Таким образом, ничто как некое внутреннее вместилище самосознания, непосредственно переходящее в бытие как внешнее вместилище сознания, позволяет не только созерцать или представлять противоречие, но и его понимать, т. е. для субъекта становится ясным способ каким противоположные общие определения становятся действительными в нем как субъекте. Так появляется субъективная самостоятельность как действительность самоопределения. Гегель фактически полагает, что если имеется такое единичное, каковое нельзя определить, а оно существует как определенное, то это значит, что оно определяет само себя. В работе «Философская пропедевтика» он на этот счет замечает следующее: «…единичность есть негативное единство или же определение, которое сводится в самоопределении» (Гегель 1971б, 124).

Гегель показывает, как осуществляется переход от определения к самоопределению: «Вместе с контрарным определением, которое безразлично к противоположности позитивного и негативного, совершается переход к тому, чтобы не быть определенным благодаря чему-то другому, к тому, чтобы быть определенным в себе и для себя, вследствие чего общность сферы исчезла и налицо единичность, определения которой различны, не имеют всеобщей сферы и существуют внутри единичности как в себе и для себя определенные» (ibid., 125).

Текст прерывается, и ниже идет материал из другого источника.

(* ===== verification/Prelude.v ===== *)
(** * Verification of the Nanvix microkernel

    A verification library for the kernel of this repository: the memory manager, the
    threads and their synchronization, the communication over the network-on-chip, the
    handling of exceptions and signals, the kernel calls, the drivers of network cards
    and the parts of the TCP/IP stack on which the rest of it stands.  Paths are relative
    to the root of the repository; the kernel is in src/kernel and its headers are in
    include/nanvix/kernel, the drivers are in src/kernel/dev and the stack is in src/lwip.

    ** The program

    The kernel runs on the cores of one cluster of a manycore processor.  The master core
    boots the kernel and then serves kernel calls; the other cores run user threads.  A
    kernel call (sys/) is either run by the core that makes it or posted to a board from
    which the master core takes it.  The calls check what the user passes and enter one
    of the components:
    - mm/: page frames, a pool of kernel pages, and user pages, which are mapped by page
      tables held in pages of the pool;
    - pm/: threads, scheduled from one queue, with condition variables and semaphores,
      exceptions that a user-space handler serves, and signals;
    - noc/: virtual mailboxes and portals, which are communicators over the ports of
      actives, the endpoints that share the hardware; and synchronization points.
    The drivers of two network cards (dev/net/), one of which is found on the PCI bus
    (dev/bus/), hand frames to a TCP/IP stack (src/lwip) that is linked into the kernel;
    the stack takes its buffers from a heap of its own and checks sums and addresses.
    The hardware abstraction layer and its support library are not in the repository.

    ** How programs are modelled

    A routine is a function [K S A] from the state [S] of its component to an
    [outcome]: a result and a new state, a panic, undefined behaviour of C, or a hang.
    The state of a component is a record with the variables of its files; a table is a
    list that is read and written by index, and an index out of range is [Fault].
    Integers are [Z]; where the code depends on their width, the wrap-around is written
    out ([u64], [u32], [to_vaddr], [to_int], [to_word]).  A pointer to an element of a
    table is its index.  Constants have the names of the macros that they translate.
    [wp m Q s] says that [m] returns from [s] and that [Q] holds of the result and the new
    state, so every theorem about [wp] includes that no assertion fails, no array is
    accessed out of range, and the routine terminates.  Loops are
    [kfor], with the bound of the code, or structural recursion; fuel is nowhere a guess:
    it is the bound of the loop (the number of entries of a table, [CORES_NUM], the
    number of attempts), and running out of it is the exit of the loop.  Where the code
    bounds a loop or a recursion by nothing, running out of fuel is a hang, and a theorem
    says how much fuel is enough: the depth of the tree of PCI bridges, one round for each
    packet that the card has received, one round for each block of the heap, two rounds for
    each timeout of the TCP/IP stack, one round for each buffer of a packet.

    Concurrency is a step relation whose steps are the parts of the routines between the
    points where they block or release a lock; invariants are proved by induction on the
    steps.  A routine that would block is not enabled.

    What is not in the repository is a parameter: a class of operations and constants
    and a class of laws with what the kernel relies on.  They are [Hlib] (support
    library, error codes, resources, locks), [MemLayout], [Bitmap], [Mmu] (page-table
    entries and the TLB), [CoreHw] (cores and contexts), [NocHw], [NocTopology],
    [MailboxHw], [PortalHw], [SyncHw], [ResourcePool], [Abi] and [UserAbi] (how values
    are laid out in memory), [ExcpHw], [SignalHw], [ConsoleHw], [Word], [IoPorts]
    with [PciConfig] and [Rtl8139Card] (ports, and the devices behind them), [EthocDevice],
    [NicDriver], [NicReceiver] and [NetifInput] (the driver and the stack around the network
    interface), [CustomPbuf] (buffers with a deallocation function of their own), [ByteOrder]
    (the order of the bytes of a word), [CoreReset] (how a core gives itself up) and
    [NetStack] (the protocols and the clock).  Every theorem
    with such hypotheses is applied to concrete instances at the end of its file or in
    one of the files [*Examples].

    ** Files

    Shared:
    - Prelude: the monad of routines, [wp] and its tactic [wp_step], loops, arrays, the
      hint database [kernel];
    - Hlib: the support library; Alloc: the interface of the two memory allocators.

    Memory (mm/, include/nanvix/kernel/mm.h):
    - MemLayout: address predicates and conversions, and what [mm_check_area] accepts;
    - Frame (frame.c) and Kpool (kpool.c): the allocators, which refine a set of live
      units and are instances of Alloc;
    - Upage: page tables and user pages (page.c), with [translate] as abstract state;
    - AddressSpace: [upage_alloc], [upage_free], [upage_link] and TLB faults.  Frames are
      owned by one page, failures leave no trace, the TLB agrees with the tables; sharing
      a page can leave a page mapped to a frame that is free;
    - SysMm (sys/page.c, sys/frame.c) and SysMmSpec: the kernel calls refine an abstract
      machine of frames and mappings.

    Network-on-chip (noc/):
    - Mbuffer (mbuffer.c): buffers of messages refine a queue; Requests (port.c and the
      request routines of active.c): a ring buffer refines a queue;
    - Active (active.c), ActivePorts, ActiveSpec, ActiveInit, Facility: the actives,
      their ports, the delivery of a message on the local node, their creation;
    - Mailbox (mailbox.c), Portal (portal.c): the tables of functions of the facilities;
    - Communicator (communicator.c) and CommSpec: the operations refine a state machine;
    - Vmailbox (vmailbox.c), Vportal (vportal.c) and their Spec: a message that is sent
      is the message that is received, and what concurrent calls can break;
    - Sync (sync.c) and SyncSpec: synchronization points are shared and counted, and an
      operation in progress keeps its point in every interleaving;
    - SysNoc (sys/{mailbox,portal,sync,noc}.c) and SysNocSpec: the kernel calls, and what
      they check of a list of nodes.

    Threads (pm/, include/nanvix/kernel/thread.h):
    - ThreadBase: the data; Cond and CondSpec (cond.c, semaphore.c, sleep.c): no wake-up
      of a semaphore is lost;
    - Thread (thread/multithread.c, thread/common.c), ThreadSpec, ThreadOps: the
      operations and the invariant of the thread table and the scheduling queue;
    - Sleep (sys/sleep.c) and SleepSpec;
    - ThreadSteps and Scheduler: the cores as a transition system, its invariant, the
      order of scheduling, and the window in which a thread that yields can be lost;
    - SysThread (sys/thread.c): no argument of a call breaks the invariant;
    - SingleThread (thread/singlethread.c), SingleSpec, SingleSteps: the variant for cores
      that run one thread each.  The table of threads is consistent in every interleaving,
      [thread_join] returns only after the thread has left it, and a thread that joins one
      whose core does not start is stranded;
    - Stacks and KernelPool: the creation and the end of threads together with the pool of
      kernel pages; the pages in use are exactly the stacks of the threads.

    Exceptions, signals, kernel calls:
    - Exception (exception.c, sys/exception.c) and ExceptionSpec: the protocol between
      threads that fault and the handler loses no wake-up, and a race of two handlers;
    - Signal (signal.c, sys/signal.c): the handlers agree with the table of the HAL;
    - Console (sys/{write,clock,stats}.c): what [kernel_write] prints, and when it
      overflows its buffer;
    - Syscall (sys/syscalls.c) and SyscallSpec: the board of kernel calls.  Each call is
      run exactly once and gets its own result, and the sweep is fair.  The calls are the
      interface [KernelCalls], so the theorems hold for every implementation of it.

    Devices (dev/) and TCP/IP stack (src/lwip/src):
    - Bytes: words as sequences of bytes;
    - Pci (dev/bus/pci.c): the search for a device ends and finds the first one that
      matches, unless a bridge makes it search its own bus for ever;
    - Rtl8139 (dev/net/rtl8139.c): the array of received packets refines a bounded queue,
      and the receive loop takes the packets of the ring of the card in order;
    - Ethoc (dev/net/ethoc.c): frames are received in order; sending runs past the end of
      the buffers;
    - LwipString (string/), Chksum (core/inet_chksum.c, core/def.c) and Ip4Addr
      (core/ipv4/ip4_addr.c): copies of overlapping areas, the Internet checksum in its
      three versions and over chains of buffers, the text form of addresses;
    - LwipMem (core/mem.c), LwipMemSpec and LwipHeap: the heap, byte by byte with the
      headers of its blocks.  The headers describe a list of blocks in which no two free
      ones are adjacent; the operations refine a map from pointers to contents, and an
      allocation fails only where no gap is large enough;
    - NicIf (arch/nic_driver_if.c): a frame is sent from a block of the heap that is never
      freed, so that the heap is exhausted after at most 88 frames;
    - LwipTimers (core/timeouts.c, with the pool of core/memp.c) and LwipTimersSpec: the
      list of timeouts refines a queue with times that do not wrap around; a call of
      [sys_check_timeouts] ends and runs what is due in order, and the pool never runs out;
    - LwipPbuf (core/pbuf.c), LwipPbufSpec, LwipPbufOps, LwipPbufData, LwipPbufAlloc: packet
      buffers, linked in chains and counted.  The count of a buffer is the number of pointers
      to it, so no sequence of operations that follows the rules for references uses a
      buffer that is gone or loses one; a packet that is allocated has the length that was
      asked for, appended packets have the bytes of both, and reading, comparing and
      searching see the bytes of the chain.  The heap is the interface [PbufHeap], and
      LwipPbufExamples proves that the heap of LwipMem keeps its laws;
    - NicInput (arch/nic_driver_if.c): a frame that is received is in the packet that the
      stack gets, or is dropped without loss; NicInputExamples has the driver of Rtl8139
      behind it.

    MailboxExamples, PortalExamples, SyncExamples, SchedulerExamples, SingleExamples,
    SysExamples and KernelPoolExamples hold small processors on which the theorems are evaluated,
    and LwipPbufExamples and NicInputExamples hold packets.

    ** Not modelled

    - init/main.c, [mm_init], [noc_init]: sequences of initialisations, which are
      modelled one by one, and calls of the HAL; sys/exit.c and sys/shutdown.c power the
      cores off;
    - dev/dev.c: the timer of the HAL; the tests;
    - src/lwip: the protocols, the interfaces for applications and the configurations that
      the kernel does not build; copies of whole packets and the reclaiming of TCP segments in
      core/pbuf.c; the floating-point conversion of the clock in arch/sys_arch.c;
    - caches and messages to the console; [do_page_fault] and [upool_init], which call
      [exception_wait] and register handlers. *)

From stdpp Require Export base tactics numbers list option gmap relations sorting.
From Stdlib Require Export Lia.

В зависимости от применения приведенную в цитате мысль Гегеля можно истолковать по-разному.

Видимо, возможно и следующее рассуждение: под внешним определением понимается классическое определение через ближайший род и видовое отличие. Общую сферу в нем задает ближайший род, а для видового отличия требуется, согласно закону исключенного третьего, использовать либо положительный, либо отрицательный предикат, возможный в данной сфере. Таким способом полагается внешнее определение. В нем тождество как позитивное существует отдельно от различия как негативного, хотя и внутри сферы возможного опыта. Внутреннее определение представляет собой специфическое бесконечное суждение «Бытие есть ничто».

Понятно, что бытие и ничто не имеют общей сферы, а значит выходят из отношений субординации. Таким образом, они могут быть не определены, а лишь самоопределены. Они контрарны и вместе с тем безразличны к противоположности позитивного и негативного, поскольку одинаковость и неодинаковость им невозможно придать внешней рефлексией. В них противоположности уже внутренне связаны. Единство необходимое для этого перехода контрарных определений возникает только у бытия и ничто. Внешнее определение переходит во внутреннее и становится самоопределением. Только в нем определение переходит в парадигмальное самоопределение. Это делает возможным взаимосвязь сознания и самосознания индивида.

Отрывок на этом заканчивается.